--- Exercise brief ---
Your answer should be the lines of the data below that contain "rewrite".
[[ Supplied material, beginning ]]
Lemma erase_token_sub t ws : erase_token t ws `sublist_of` ws.
Proof. induction ws as [|w ws IH]; cbn; [done|]. case_match; [by apply sublist_cons|by apply sublist_skip]. Qed.
Lemma erase_token_gone t ws : NoDup ws → t ∉ erase_token t ws.
Proof.
  induction 1 as [|w ws Hw _ IH]; cbn; [by apply not_elem_of_nil|]. destruct (Z.eqb_spec w t) as [->|Hne]; [done|].
  apply not_elem_of_cons. by split.
Qed.
Lemma erase_token_keeps t u ws : u ≠ t → u ∈ ws → u ∈ erase_token t ws.
Proof.
  intros Hne. induction ws as [|w ws IH]; cbn; [by intros ?%not_elem_of_nil|].
  intros [->|Hu]%elem_of_cons; destruct (Z.eqb_spec w t) as [->|]; try done; apply elem_of_cons; [by left|right; by apply IH].
Qed.

Definition waiters_ok (ws : list Z) : Prop := NoDup ws ∧ Forall (λ t, t ≠ 0) ws.
Lemma waiters_sub ws ws' : ws' `sublist_of` ws → waiters_ok ws → waiters_ok ws'.
Proof. intros Hs [H1 H2]. split; [by eapply sublist_NoDup|]. rewrite Forall_forall in *. eauto using elem_of_sublist. Qed.
Lemma waiters_snoc t ws : t ≠ 0 → t ∉ ws → waiters_ok ws → waiters_ok (ws ++ [t]).
Proof.
  intros Ht Hn [H1 H2]. split; [|apply Forall_app; split; [done|by apply Forall_singleton]].
  apply NoDup_app. split; [done|]. split; [|apply NoDup_singleton]. intros x Hx ->%list_elem_of_singleton. done.
Qed.
Lemma waiters_rotate ws : waiters_ok ws → waiters_ok (rotate_one ws).
Proof.
  destruct ws as [|w ws]; [done|]. intros [[Hw H1]%NoDup_cons [H0 H2]%Forall_cons]. by apply waiters_snoc.
Qed.

(** Taking credit for a fresh slot. *)
Lemma take_inv s bytes b : budget_inv s → 0 < bytes → Fits (us_budget s) bytes = true →
  ub_bytes b = ub_bytes (us_budget s) +[64] bytes → ub_items b = ub_items (us_budget s) +[64] 1 →
  ub_max_bytes b = ub_max_bytes (us_budget s) → ub_max_items b = ub_max_items (us_budget s) → waiters_ok (ub_waiters b) →
  budget_inv (mkBudgetSystem b (us_slots s ++ [mkReservation (Some self_id) bytes 1]) (us_calls s) (us_wakes s)).
Proof.
  intros [Hs Hb Hi Hmb Hmi _] Hpos Hf Eb Ei Emb Emi Hw. pose proof (held_nonneg _ Hs) as [Hn1 Hn2].
  unfold Fits in Hf. apply andb_prop in Hf as [Hf1%Z.ltb_lt Hf2%Z.leb_le]. rewrite wrap_small in Hf2 by (unfold is_uint; lia).
  rewrite wrap_small in Eb by (unfold is_uint; lia). rewrite wrap_small in Ei by (unfold is_uint; lia).
  split; cbn; try done; try lia.
  - apply Forall_app. split; [done|]. apply Forall_singleton. right. split; [done|]. cbn. lia.
  - destruct (held_snoc (us_slots s) (mkReservation (Some self_id) bytes 1)) as [-> _]. cbn. lia.
  - destruct (held_snoc (us_slots s) (mkReservation (Some self_id) bytes 1)) as [_ ->]. cbn. lia.
Qed.

(** Steps that leave the credit alone. *)
Lemma same_credit s b : budget_inv s → ub_bytes b = ub_bytes (us_budget s) → ub_items b = ub_items (us_budget s) →
  ub_max_bytes b = ub_max_bytes (us_budget s) → ub_max_items b = ub_max_items (us_budget s) → waiters_ok (ub_waiters b) →
  ∀ c w, budget_inv (mkBudgetSystem b (us_slots s) c w) ∧ budget_inv (mkBudgetSystem b (us_slots s ++ [no_reservation]) c w).
Proof.
  intros [Hs Hb Hi Hmb Hmi _] Eb Ei Emb Emi Hw c w.
  destruct (held_snoc (us_slots s) no_reservation) as [E1 E2].
  split; split; cbn; rewrite ?Eb, ?Ei, ?Emb, ?Emi, ?E1, ?E2; cbn; try done; try lia.
  apply Forall_app. split; [done|]. apply Forall_singleton. by left.
Qed.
[[ Supplied material, end ]]
--- Response to this task ---
Proof. intros Hs [H1 H2]. split; [by eapply sublist_NoDup|]. rewrite Forall_forall in *. eauto using elem_of_sublist. Qed.
  unfold Fits in Hf. apply andb_prop in Hf as [Hf1%Z.ltb_lt Hf2%Z.leb_le]. rewrite wrap_small in Hf2 by (unfold is_uint; lia).
  rewrite wrap_small in Eb by (unfold is_uint; lia). rewrite wrap_small in Ei by (unfold is_uint; lia).
  split; split; cbn; rewrite ?Eb, ?Ei, ?Emb, ?Emi, ?E1, ?E2; cbn; try done; try lia.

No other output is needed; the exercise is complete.